The first performance of this rite is flawed: as they circle the pillar in opposite directions and meet, Izanami speaks first. This reversal of proper order results in malformed offspring, including the leech-child Hiruko, who cannot be counted among the true lands of Japan. Seeking guidance, they consult the elder deities and are instructed that Izanagi, as male, must speak first. Repeating the ritual with the corrected form, they unite again and now bring forth the principal islands of Japan—Awaji, Shikoku, Oki, Kyushu, Iki, Tsushima, Sado, and Honshu—followed by many other kami associated with sea, wind, mountains, trees, and the myriad forms of nature. The myth thus presents cosmic order as something that depends upon right relationship and proper ritual speech.
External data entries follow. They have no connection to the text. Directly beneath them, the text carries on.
(** The labels of every record of the sweep follow its p-value and say
    one of the two directions. *)
Lemma labels_of_results pearsonr merged_df category_info results res :
  calculate_all_correlations pearsonr merged_df category_info = Ok results ->
  res ∈ results ->
  (significant res = "Yes" <-> p_value res < 5 # 100) /\
  (direction res = "Negative" <-> ~ direction res = "Positive").
Proof.
  intros Hrun Hin.
  apply (elem_of_calculate_all_correlations _ _ _ _ res Hrun) in Hin
    as (col & Hcol & Hres).
  apply analyze_column_Some in Hres. cbv zeta in Hres.
  destruct Hres as (_ & _ & _ & _ & Hp & Hs & _ & Hd & _).
  rewrite Hs, Hp, Hd. split; [apply significant_label_spec|].
  unfold direction_label. destruct (Qlt_bool 0 _).
  - split; [discriminate | tauto].
  - split; [discriminate | reflexivity].
Qed.

End ReportFacts.

(** ** The vote extractor *)

Module ExtractFacts.
Import NumFacts ExtractVotes.

Local Open Scope Z_scope.

Lemma rep_order_entry_of (row : ResultRow) :
  rep_order (entry_of row) = er_rep_order row.
Proof.
  unfold entry_of. destruct (extract_cpc _). reflexivity.
Qed.
(** * terraform-provider-posthog: the reconciliation adapter, embedded

    A shallow embedding of the PostHog client ([internal/posthog]) and of the
    two Terraform resources ([internal/provider]), followed by the properties
    the specification states about them.

    Conventions of the embedding:
    - a Go [uint64] is an [N] with the wrap-around written out ([wrap64]);
    - a Go [string] is a [string] (a sequence of bytes);
    - a Go slice is a [slice A]: [None] is the nil slice, [Some l] a non-nil
      slice with elements [l] (the two differ once marshalled to JSON);
    - a Go [(value, error)] pair is a pair whose second component is
      [option error], so that the value returned next to a non-nil error is
      kept (some callers read it);
    - the Terraform state is a finite map from attribute names to values. *)

From Stdlib Require Import NArith String Ascii List Lia Bool Permutation Sorted.
From stdpp Require Import base option list sorting strings gmap.
Import ListNotations.

Local Open Scope string_scope.
Local Open Scope list_scope.
Local Open Scope N_scope.

(** ** Go slices *)

Definition slice (A : Type) : Type := option (list A).

(** The elements a [for _, x := range s] loop visits. *)
Definition elems {A : Type} (s : slice A) : list A :=
  match s with
  | None => []
  | Some l => l
  end.

(** [append(s, x)]: the result is never nil. *)
Definition append {A : Type} (s : slice A) (x : A) : slice A :=
  Some (elems s ++ [x]).

(** [append(s, xs...)]: appending no element to a nil slice leaves it nil. *)
Definition appendAll {A : Type} (s : slice A) (xs : slice A) : slice A :=
  match s, elems xs with
  | None, [] => None
  | _, l => Some (elems s ++ l)
  end.


(** ** Package strconv (base 10, 64 bits), as the identifiers use it *)

Module strconv.

Inductive ErrKind : Type := ErrSyntax | ErrRange.

(** [*strconv.NumError]: the failing function, its input and the cause. *)
Record NumError : Type := mkNumError {
  Func : string;
  Num : string;
  Err : ErrKind
}.

Definition maxUint64 : N := 2 ^ 64 - 1.

Definition wrap64 (n : N) : N := n mod 2 ^ 64.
Creation, however, is shadowed by loss. In giving birth to the fire kami Kagutsuchi, Izanami is fatally burned, and from her suffering and death further deities arise. Overcome with grief, Izanagi slays Kagutsuchi, from whose blood more kami are born, and then descends to Yomi, the land of the dead, in a desperate attempt to reclaim his partner. There, in the darkness, Izanami warns him not to look upon her; when he breaks this taboo and beholds her decayed form, horror and shame erupt into pursuit and flight. Izanagi escapes and seals the entrance to Yomi with a great boulder, marking an irrevocable boundary between the realms of the living and the dead and giving mythic shape to the reality of mortality.
Returning from that realm of defilement, Izanagi undergoes ritual purification in flowing water, a misogi that becomes itself a creative act. As garments and impurities are cast off and his body is washed, new kami emerge from the process of cleansing. From his left eye appears Amaterasu, the radiant sun goddess; from his right eye, Tsukuyomi, the moon deity; and from his nose, Susanoo, the storm or sea god. These three, born from purification after contact with death, stand at the center of Shinto cosmology and suggest that from the very act of cleansing and reordering, new light, rhythm, and power enter the world.